▶ Task to complete
A copy is needed of each line in the records that has the word "when".
━━━━━━━━
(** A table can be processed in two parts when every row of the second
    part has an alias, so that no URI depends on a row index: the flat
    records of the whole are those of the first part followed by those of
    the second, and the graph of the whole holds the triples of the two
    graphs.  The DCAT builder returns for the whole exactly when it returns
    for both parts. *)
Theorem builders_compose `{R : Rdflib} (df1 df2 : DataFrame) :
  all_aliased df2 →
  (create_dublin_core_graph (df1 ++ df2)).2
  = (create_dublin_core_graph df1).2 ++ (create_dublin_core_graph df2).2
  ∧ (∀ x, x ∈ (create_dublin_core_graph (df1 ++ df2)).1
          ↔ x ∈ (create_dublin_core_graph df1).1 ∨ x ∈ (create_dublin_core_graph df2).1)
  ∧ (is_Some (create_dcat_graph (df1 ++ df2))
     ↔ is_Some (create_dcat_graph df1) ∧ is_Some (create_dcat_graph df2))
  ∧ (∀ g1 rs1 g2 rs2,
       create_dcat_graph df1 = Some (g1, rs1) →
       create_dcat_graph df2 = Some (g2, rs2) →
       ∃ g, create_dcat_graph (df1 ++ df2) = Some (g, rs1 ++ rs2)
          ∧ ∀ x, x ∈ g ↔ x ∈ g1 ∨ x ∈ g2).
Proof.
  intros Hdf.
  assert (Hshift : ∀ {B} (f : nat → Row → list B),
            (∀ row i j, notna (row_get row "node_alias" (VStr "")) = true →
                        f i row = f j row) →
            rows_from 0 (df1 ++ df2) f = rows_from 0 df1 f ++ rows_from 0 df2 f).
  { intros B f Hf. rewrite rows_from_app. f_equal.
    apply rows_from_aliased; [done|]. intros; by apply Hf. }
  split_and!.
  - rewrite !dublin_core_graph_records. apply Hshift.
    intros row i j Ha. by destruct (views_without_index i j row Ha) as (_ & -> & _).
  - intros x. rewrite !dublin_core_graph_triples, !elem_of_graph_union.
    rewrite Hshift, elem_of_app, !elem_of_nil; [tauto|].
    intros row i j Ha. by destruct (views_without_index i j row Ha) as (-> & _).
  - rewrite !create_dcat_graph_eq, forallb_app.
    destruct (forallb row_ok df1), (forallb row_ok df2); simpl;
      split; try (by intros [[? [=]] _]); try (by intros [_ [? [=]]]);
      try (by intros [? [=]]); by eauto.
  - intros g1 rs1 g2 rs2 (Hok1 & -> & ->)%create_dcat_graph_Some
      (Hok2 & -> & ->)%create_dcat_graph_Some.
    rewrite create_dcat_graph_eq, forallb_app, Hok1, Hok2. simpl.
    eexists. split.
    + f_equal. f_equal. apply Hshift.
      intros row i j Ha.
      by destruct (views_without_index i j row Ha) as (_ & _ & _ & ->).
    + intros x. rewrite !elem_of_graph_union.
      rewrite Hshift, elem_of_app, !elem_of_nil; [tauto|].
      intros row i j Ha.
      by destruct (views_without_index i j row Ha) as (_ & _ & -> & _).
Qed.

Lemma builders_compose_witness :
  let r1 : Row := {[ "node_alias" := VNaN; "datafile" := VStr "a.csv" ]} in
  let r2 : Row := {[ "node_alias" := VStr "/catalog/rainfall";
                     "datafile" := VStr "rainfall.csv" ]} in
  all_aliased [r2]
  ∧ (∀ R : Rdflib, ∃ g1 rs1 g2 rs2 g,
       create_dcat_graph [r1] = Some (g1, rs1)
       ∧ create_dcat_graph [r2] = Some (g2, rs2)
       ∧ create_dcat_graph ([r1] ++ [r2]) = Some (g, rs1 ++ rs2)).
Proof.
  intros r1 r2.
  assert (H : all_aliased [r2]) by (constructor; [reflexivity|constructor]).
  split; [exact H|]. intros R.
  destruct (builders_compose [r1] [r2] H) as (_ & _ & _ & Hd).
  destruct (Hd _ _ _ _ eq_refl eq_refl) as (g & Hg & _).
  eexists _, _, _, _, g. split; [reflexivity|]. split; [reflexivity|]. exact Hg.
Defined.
━━━━━━━━
▶ Result below
(** A table can be processed in two parts when every row of the second
    graphs.  The DCAT builder returns for the whole exactly when it returns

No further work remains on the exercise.